«Салонный» поэт захохотал, снова отхлебывая. Из него полилось:
— А кто написал: «Не продается вдохновенье, но можно рукопись продать»? Кто униженно бегал к Бенкендорфу — еще, кстати, неизвестно зачем? Кто камер-юнкерский мундирчик у царя выклянчивал, одочки ему писал: «Нет, я не льстец, когда царю хвалу свободную слагаю»? Тоже мне — национальный гений. Я представляю себе, что было бы за удовольствие жить с Пушкиным на одной лестничной площадке. Всю ночь напролет этот гений шпарил бы цыганщину на магнитофоне, а мусоропровод был бы вечно засорен бутылками…

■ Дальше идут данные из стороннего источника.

(** * tts_reader: the text splitter, the import parser, the book store,
      the backup restore flows, the prefix cleanup and the TTS sanitizer.

    A shallow embedding of the TypeScript sources.  JavaScript strings are
    sequences of UTF-16 code units, indices are integers, and every regular
    expression literal of the sources is transcribed into a small syntax
    tree that is run by a backtracking matcher with the priorities of the
    ECMAScript matcher (greedy quantifiers, left alternative first). *)

From Stdlib Require Import ZArith NArith List Ascii String Bool Lia.
From stdpp Require Import base option list gmap sorting.
Import ListNotations.

Local Open Scope Z_scope.

(** ** JavaScript strings *)

Module JS.

(** A string is its list of UTF-16 code units. *)
Abbreviation jsstring := (list N).

(** An ASCII literal as a JavaScript string. *)
Definition js (s : string) : jsstring :=
  List.map N_of_ascii (list_ascii_of_string s).

Definition len (s : jsstring) : Z := Z.of_nat (length s).

Definition SPACE : N := 32%N.
Definition LF : N := 10%N.

(** WhiteSpace and LineTerminator code units: what [String.prototype.trim]
    strips and what [\s] matches. *)
Definition isWhiteSpace (c : N) : bool :=
  ((9 <=? c) && (c <=? 13) || (c =? 32) || (c =? 160) || (c =? 0x1680)
   || (0x2000 <=? c) && (c <=? 0x200A) || (c =? 0x2028) || (c =? 0x2029)
   || (c =? 0x202F) || (c =? 0x205F) || (c =? 0x3000) || (c =? 0xFEFF))%N.

Definition isLineTerminator (c : N) : bool :=
  ((c =? 10) || (c =? 13) || (c =? 0x2028) || (c =? 0x2029))%N.

Fixpoint trimStart (s : jsstring) : jsstring :=
  match s with
  | c :: s' => if isWhiteSpace c then trimStart s' else s
  | [] => []
  end.

Definition trimEnd (s : jsstring) : jsstring := rev (trimStart (rev s)).

Definition trim (s : jsstring) : jsstring := trimEnd (trimStart s).

(** [s.length === 0], [!s] on a string. *)
Definition isEmpty (s : jsstring) : bool :=
  match s with [] => true | _ => false end.

Definition clampIndex (s : jsstring) (i : Z) : Z := Z.max 0 (Z.min i (len s)).

(** [s.substring(a, b)]: both indices are clamped to [0, length] and swapped
    when out of order. *)
Definition substring (s : jsstring) (a b : Z) : jsstring :=
  let a' := clampIndex s a in
  let b' := clampIndex s b in
  let lo := Z.min a' b' in
  let hi := Z.max a' b' in
  take (Z.to_nat (hi - lo)) (drop (Z.to_nat lo) s).

(** [s.substring(a)] *)
Definition substringFrom (s : jsstring) (a : Z) : jsstring :=
  substring s a (len s).

Fixpoint lastIndexFrom (c : N) (s : jsstring) (i limit acc : Z) : Z :=
  match s with
  | [] => acc
  | x :: s' =>
      lastIndexFrom c s' (i + 1) limit
        (if (i <=? limit) && (x =? c)%N then i else acc)
  end.

(** [s.lastIndexOf(c, fromIndex)] for a one-character search string: the
    largest index [k <= max(fromIndex, 0)] holding [c], or [-1]. *)
Definition lastIndexOf (s : jsstring) (c : N) (fromIndex : Z) : Z :=
  lastIndexFrom c s 0 (Z.max fromIndex 0) (-1).

Fixpoint indexFrom (c : N) (s : jsstring) (i : Z) : Z :=
  match s with
  | [] => -1
  | x :: s' => if (x =? c)%N then i else indexFrom c s' (i + 1)
  end.

(** [s.indexOf(c)] for a one-character search string. *)
Definition indexOf (s : jsstring) (c : N) : Z := indexFrom c s 0.

(** [s.includes(c)] *)
Definition includes (s : jsstring) (c : N) : bool := existsb (N.eqb c) s.

Definition eqs (a b : jsstring) : bool := bool_decide (a = b).

(** [s.startsWith(p)] *)
Fixpoint startsWith (s p : jsstring) : bool :=
  match p, s with
  | [], _ => true
  | x :: p', y :: s' => (x =? y)%N && startsWith s' p'
  | _ :: _, [] => false
  end.

(** [s.split(sep)] for a one-character separator; never empty. *)
Fixpoint splitOn (sep : N) (s : jsstring) : list jsstring :=
  match s with
  | [] => [[]]
  | c :: s' =>
      if (c =? sep)%N then [] :: splitOn sep s'
      else match splitOn sep s' with
           | l :: ls => (c :: l) :: ls
           | [] => [[c]]
           end
  end.

(** [lines.join(sep)] *)
Fixpoint joinWith (sep : N) (ls : list jsstring) : jsstring :=
  match ls with
  | [] => []
  | [l] => l
  | l :: ls' => l ++ sep :: joinWith sep ls'
  end.

(** Decimal digits of a number, as [String(n)] prints a natural number. *)
Fixpoint digitsFuel (fuel : nat) (n : N) (acc : jsstring) : jsstring :=
  match fuel with
  | O => acc
  | S f =>
      let acc' := (48 + n mod 10)%N :: acc in
      if (n <? 10)%N then acc' else digitsFuel f (n / 10)%N acc'
  end.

Шведский и американский корреспонденты, извинительно пожав плечами, поднялись со стульев, закрывая блокноты. Монолог явно перерос рамки их корреспондентских ожиданий.
— Вон из моего дома! — закричал старый адвокат дребезжащим, срывающимся голосом. — Вы не поэт! Вы не можете быть поэтом, если так говорите о Пушкине!
Но из гостя полилось:
— Вся ваша пресловутая русская культура — только позолота на рабских кандалах. Помешательство на патриотизме. Рыдания в замусоленные подолы безграмотных баб… Коленопреклоненность перед выдуманным «народом», — не утихал «салонный поэт». — Страх демократии… Отсутствие свободы духа… Воняющая портянками интеллигенция… Только Запад… Но он надут сказкой о загадочной русской душе…
Американский гость вырвал из одной руки разошедшегося гостя серебряную лопаточку, из другой — недопитую бутылку и мощным движением швырнул его к двери:
— Shut up![14]
Шведский корреспондент покачал головой:
— Поденок…
Кривцову многое не нравилось в своей стране. Но если ему что-то не нравилось, это вызывало в нем боль, чувство собственной вины, желание помочь, исправить. Ему было отвратительно сладострастие разоблачений. Он замечал, что даже правда, если она была злобствующей, перерастала в кривду. Поэт не может презирать свою страну, ее культуру… Разве любовь к своему народу — «лизоблюдство»?
Но были и другие люди, встречавшиеся Кривцову около_ литературы, тоже глубоко противные ему, — это те, кто выдвигал как спасение только «русскость», причем, по их мнению, на эту «русскость» лишь они имели монопольное право. Кривцов был и в другом так называемом литературном доме, правда, вся декорация там была противоположной. Всюду, даже в коридоре, висели иконы старого письма, бубенцы, стояли прялки, навезенные из деревень, а под венгерским торшером на чешском паркете, как символ православия, стоял церковный колокол. Разговор шел под травничек в хрустальном штофе екатерининских времен с инициалами блаженной памяти Григория Потемкина. Хозяин — ностальгический эссеист, писавший о растоптанных традициях, с окладистой старообрядческой бородой, рассказывал, что одно время был на зарубежной работе, на таинственный смысл которой он туманно намекнул в лирическом отступлении одного из своих эссе — «пряный запах риска». Потом он, кажется, погорел, вернулся и прозрел, поняв свою священную миссию «спасения России».